### DATASET ENTRIES:

↓↓↓

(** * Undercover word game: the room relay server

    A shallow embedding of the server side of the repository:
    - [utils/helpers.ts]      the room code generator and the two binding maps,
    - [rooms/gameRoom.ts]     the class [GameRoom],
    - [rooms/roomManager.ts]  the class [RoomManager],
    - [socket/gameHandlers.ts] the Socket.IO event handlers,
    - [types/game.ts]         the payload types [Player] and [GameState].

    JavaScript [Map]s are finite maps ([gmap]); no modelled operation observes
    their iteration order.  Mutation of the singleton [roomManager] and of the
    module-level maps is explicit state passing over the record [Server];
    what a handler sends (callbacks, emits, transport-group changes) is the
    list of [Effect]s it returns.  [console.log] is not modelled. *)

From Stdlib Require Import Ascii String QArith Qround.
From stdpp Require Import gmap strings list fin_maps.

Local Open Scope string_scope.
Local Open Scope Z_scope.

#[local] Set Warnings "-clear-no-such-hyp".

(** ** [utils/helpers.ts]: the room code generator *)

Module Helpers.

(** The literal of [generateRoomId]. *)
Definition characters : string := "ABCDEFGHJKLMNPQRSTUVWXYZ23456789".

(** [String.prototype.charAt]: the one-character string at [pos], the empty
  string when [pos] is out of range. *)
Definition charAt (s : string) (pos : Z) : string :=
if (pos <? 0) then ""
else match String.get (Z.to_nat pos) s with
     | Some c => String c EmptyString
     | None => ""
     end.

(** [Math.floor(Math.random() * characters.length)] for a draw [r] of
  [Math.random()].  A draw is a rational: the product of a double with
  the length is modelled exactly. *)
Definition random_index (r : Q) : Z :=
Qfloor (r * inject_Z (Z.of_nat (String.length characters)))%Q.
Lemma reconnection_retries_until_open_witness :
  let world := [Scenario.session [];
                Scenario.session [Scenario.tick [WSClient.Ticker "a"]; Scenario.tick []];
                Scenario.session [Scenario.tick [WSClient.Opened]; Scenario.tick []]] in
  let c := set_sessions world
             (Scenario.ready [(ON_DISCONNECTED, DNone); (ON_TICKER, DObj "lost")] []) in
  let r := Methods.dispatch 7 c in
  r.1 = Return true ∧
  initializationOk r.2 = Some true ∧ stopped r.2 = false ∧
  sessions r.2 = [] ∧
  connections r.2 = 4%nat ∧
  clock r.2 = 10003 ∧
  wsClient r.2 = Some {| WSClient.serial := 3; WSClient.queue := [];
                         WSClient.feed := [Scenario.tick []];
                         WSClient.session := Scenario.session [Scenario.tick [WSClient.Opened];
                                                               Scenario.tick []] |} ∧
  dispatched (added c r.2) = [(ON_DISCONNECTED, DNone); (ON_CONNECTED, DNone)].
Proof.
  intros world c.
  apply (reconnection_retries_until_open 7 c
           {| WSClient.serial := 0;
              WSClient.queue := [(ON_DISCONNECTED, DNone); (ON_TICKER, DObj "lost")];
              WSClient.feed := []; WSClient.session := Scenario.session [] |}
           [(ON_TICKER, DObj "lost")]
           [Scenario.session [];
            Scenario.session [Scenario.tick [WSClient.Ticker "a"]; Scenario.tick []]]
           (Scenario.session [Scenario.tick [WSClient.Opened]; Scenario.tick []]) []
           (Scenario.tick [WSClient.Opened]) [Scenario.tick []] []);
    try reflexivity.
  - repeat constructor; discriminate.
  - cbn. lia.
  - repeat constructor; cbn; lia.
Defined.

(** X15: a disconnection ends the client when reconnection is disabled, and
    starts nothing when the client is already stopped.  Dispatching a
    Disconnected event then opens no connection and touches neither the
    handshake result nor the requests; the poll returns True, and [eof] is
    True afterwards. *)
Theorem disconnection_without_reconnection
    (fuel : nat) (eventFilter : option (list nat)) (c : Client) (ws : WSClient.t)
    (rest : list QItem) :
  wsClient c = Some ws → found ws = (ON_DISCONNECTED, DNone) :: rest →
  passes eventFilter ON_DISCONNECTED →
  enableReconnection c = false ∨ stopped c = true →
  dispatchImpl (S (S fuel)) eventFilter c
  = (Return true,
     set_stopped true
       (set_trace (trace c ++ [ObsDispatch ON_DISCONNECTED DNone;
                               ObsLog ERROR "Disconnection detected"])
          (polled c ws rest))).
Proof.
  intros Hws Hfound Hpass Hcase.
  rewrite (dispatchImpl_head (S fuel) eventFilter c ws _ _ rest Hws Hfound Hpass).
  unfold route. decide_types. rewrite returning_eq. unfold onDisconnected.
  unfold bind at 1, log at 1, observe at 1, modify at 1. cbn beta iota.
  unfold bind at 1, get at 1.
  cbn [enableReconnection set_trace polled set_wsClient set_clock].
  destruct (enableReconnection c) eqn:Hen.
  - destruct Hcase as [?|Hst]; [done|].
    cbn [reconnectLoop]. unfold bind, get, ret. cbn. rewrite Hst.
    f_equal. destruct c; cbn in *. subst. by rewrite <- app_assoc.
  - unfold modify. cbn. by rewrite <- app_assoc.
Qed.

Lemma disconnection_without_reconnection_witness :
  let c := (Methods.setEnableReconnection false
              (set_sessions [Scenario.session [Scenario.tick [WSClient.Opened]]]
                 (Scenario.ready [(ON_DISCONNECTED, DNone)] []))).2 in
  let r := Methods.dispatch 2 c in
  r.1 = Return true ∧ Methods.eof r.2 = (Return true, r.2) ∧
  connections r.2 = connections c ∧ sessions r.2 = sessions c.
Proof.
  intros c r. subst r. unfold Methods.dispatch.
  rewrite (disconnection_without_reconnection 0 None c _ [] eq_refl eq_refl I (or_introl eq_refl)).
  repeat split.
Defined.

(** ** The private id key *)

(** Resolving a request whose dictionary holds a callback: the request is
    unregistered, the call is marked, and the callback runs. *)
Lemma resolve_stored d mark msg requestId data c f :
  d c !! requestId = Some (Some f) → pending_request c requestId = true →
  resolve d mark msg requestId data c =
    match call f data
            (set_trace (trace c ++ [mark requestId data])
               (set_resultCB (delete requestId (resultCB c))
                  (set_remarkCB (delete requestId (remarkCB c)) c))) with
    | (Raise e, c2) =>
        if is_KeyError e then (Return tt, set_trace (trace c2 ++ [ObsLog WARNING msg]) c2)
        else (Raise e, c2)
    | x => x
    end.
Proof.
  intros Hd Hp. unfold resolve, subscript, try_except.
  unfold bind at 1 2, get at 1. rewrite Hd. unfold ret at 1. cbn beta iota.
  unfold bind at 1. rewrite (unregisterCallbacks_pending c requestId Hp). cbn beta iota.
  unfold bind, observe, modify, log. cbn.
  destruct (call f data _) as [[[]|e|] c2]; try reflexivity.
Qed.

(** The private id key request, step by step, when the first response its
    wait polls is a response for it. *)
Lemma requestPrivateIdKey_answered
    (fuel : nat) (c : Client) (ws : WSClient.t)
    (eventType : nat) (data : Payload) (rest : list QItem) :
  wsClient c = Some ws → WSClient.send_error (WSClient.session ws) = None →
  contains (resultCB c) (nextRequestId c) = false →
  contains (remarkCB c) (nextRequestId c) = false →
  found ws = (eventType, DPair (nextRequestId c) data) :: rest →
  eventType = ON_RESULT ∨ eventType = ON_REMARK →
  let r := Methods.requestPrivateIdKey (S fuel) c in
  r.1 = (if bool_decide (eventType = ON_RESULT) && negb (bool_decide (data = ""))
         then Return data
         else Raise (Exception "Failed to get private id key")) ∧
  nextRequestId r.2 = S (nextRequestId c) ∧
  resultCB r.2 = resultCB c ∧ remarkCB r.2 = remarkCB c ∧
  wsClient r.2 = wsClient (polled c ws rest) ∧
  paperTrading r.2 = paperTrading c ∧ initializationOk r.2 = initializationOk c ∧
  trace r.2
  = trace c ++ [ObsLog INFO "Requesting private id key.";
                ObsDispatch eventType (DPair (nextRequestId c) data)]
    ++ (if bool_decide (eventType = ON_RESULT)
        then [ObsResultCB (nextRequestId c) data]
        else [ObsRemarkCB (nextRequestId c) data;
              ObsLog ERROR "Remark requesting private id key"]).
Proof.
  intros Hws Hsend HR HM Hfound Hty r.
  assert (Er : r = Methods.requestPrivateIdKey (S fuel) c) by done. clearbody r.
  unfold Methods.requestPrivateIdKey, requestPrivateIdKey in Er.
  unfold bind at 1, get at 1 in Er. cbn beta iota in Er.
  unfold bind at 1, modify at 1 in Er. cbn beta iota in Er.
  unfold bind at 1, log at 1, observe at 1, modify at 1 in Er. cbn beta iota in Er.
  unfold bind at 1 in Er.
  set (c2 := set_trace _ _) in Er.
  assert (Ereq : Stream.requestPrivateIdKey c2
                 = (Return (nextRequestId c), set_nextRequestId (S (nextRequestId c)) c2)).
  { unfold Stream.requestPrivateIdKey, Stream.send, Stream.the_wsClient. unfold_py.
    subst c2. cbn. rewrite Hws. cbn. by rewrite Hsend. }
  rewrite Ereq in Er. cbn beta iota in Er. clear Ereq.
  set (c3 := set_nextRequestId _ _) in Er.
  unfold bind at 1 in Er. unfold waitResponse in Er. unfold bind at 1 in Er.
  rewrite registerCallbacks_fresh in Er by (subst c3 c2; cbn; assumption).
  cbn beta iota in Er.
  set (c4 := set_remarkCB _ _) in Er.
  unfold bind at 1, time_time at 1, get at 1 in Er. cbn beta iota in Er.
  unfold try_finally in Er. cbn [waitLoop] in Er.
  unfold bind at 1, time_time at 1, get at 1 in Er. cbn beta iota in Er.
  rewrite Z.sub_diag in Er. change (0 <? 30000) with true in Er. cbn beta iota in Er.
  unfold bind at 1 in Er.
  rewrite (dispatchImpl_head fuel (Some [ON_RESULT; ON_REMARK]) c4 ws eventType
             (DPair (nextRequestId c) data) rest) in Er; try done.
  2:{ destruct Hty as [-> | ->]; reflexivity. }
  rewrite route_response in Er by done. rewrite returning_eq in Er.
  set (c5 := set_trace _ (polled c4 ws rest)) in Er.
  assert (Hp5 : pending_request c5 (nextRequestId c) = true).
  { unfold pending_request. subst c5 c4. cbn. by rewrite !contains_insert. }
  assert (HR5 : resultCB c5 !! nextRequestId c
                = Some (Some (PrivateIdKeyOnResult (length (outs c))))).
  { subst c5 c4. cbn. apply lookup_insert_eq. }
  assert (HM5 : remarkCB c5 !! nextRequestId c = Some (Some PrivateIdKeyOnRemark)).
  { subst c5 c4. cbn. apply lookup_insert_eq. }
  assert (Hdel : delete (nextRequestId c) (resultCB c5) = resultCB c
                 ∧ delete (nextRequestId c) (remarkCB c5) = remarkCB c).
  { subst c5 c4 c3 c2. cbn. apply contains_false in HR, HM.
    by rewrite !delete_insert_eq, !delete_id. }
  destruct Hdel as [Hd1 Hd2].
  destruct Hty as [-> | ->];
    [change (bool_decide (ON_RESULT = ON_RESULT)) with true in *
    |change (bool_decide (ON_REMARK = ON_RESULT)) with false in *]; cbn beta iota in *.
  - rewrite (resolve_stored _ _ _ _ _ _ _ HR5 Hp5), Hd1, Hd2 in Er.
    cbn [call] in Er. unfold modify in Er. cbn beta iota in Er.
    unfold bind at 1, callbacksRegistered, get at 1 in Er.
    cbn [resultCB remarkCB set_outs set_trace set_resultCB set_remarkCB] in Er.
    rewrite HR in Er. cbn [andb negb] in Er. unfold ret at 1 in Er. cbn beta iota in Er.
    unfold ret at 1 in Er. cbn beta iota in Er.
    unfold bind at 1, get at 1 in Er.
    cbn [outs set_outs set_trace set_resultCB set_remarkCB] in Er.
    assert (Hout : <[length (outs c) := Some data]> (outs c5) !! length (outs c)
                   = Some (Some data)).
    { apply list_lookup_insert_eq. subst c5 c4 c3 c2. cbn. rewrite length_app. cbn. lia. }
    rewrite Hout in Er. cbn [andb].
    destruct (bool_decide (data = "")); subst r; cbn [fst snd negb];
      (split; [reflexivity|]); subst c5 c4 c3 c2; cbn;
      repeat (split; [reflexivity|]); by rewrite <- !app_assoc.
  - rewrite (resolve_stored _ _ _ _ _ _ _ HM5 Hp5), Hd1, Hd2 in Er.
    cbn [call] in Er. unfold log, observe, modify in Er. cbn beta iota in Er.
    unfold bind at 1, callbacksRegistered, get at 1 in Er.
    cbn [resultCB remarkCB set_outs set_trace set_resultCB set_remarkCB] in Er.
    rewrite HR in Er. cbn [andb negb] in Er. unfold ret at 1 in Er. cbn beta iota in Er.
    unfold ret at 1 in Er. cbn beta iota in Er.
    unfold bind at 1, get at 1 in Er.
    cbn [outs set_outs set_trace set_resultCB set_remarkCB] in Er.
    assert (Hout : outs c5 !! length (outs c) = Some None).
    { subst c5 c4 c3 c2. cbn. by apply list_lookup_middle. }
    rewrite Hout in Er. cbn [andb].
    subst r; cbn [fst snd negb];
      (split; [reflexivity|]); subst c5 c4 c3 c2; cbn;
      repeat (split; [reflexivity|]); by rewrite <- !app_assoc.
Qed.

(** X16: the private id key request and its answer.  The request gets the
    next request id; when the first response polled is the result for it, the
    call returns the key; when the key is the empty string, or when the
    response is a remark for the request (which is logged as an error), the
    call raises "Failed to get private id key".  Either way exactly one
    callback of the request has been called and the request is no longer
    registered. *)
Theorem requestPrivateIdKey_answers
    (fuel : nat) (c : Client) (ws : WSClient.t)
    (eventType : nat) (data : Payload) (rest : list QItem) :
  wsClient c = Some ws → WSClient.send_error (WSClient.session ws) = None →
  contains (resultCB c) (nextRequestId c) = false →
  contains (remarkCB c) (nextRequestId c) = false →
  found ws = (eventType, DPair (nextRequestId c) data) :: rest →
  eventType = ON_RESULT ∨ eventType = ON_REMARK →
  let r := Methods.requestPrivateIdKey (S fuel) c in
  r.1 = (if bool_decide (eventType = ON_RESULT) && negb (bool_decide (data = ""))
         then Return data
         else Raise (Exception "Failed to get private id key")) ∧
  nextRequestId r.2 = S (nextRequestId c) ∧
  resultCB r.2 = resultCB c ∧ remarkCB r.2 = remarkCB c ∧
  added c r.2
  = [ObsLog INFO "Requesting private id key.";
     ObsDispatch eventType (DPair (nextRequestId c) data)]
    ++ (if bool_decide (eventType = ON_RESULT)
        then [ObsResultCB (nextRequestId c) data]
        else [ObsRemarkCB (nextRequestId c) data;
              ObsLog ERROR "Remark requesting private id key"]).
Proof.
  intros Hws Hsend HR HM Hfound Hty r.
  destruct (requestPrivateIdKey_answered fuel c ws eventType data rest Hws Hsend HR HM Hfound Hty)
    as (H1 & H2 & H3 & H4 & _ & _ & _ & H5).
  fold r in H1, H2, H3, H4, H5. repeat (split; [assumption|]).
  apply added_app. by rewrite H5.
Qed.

↑↑↑

### REQUIREMENT:
Reproduce word for word only the first line of the listing above and each line after it through the line with "their iteration order.".

### WRITTEN SOLUTION:
(** * Undercover word game: the room relay server

    A shallow embedding of the server side of the repository:
    - [utils/helpers.ts]      the room code generator and the two binding maps,
    - [rooms/gameRoom.ts]     the class [GameRoom],
    - [rooms/roomManager.ts]  the class [RoomManager],
    - [socket/gameHandlers.ts] the Socket.IO event handlers,
    - [types/game.ts]         the payload types [Player] and [GameState].

    JavaScript [Map]s are finite maps ([gmap]); no modelled operation observes
    their iteration order.  Mutation of the singleton [roomManager] and of the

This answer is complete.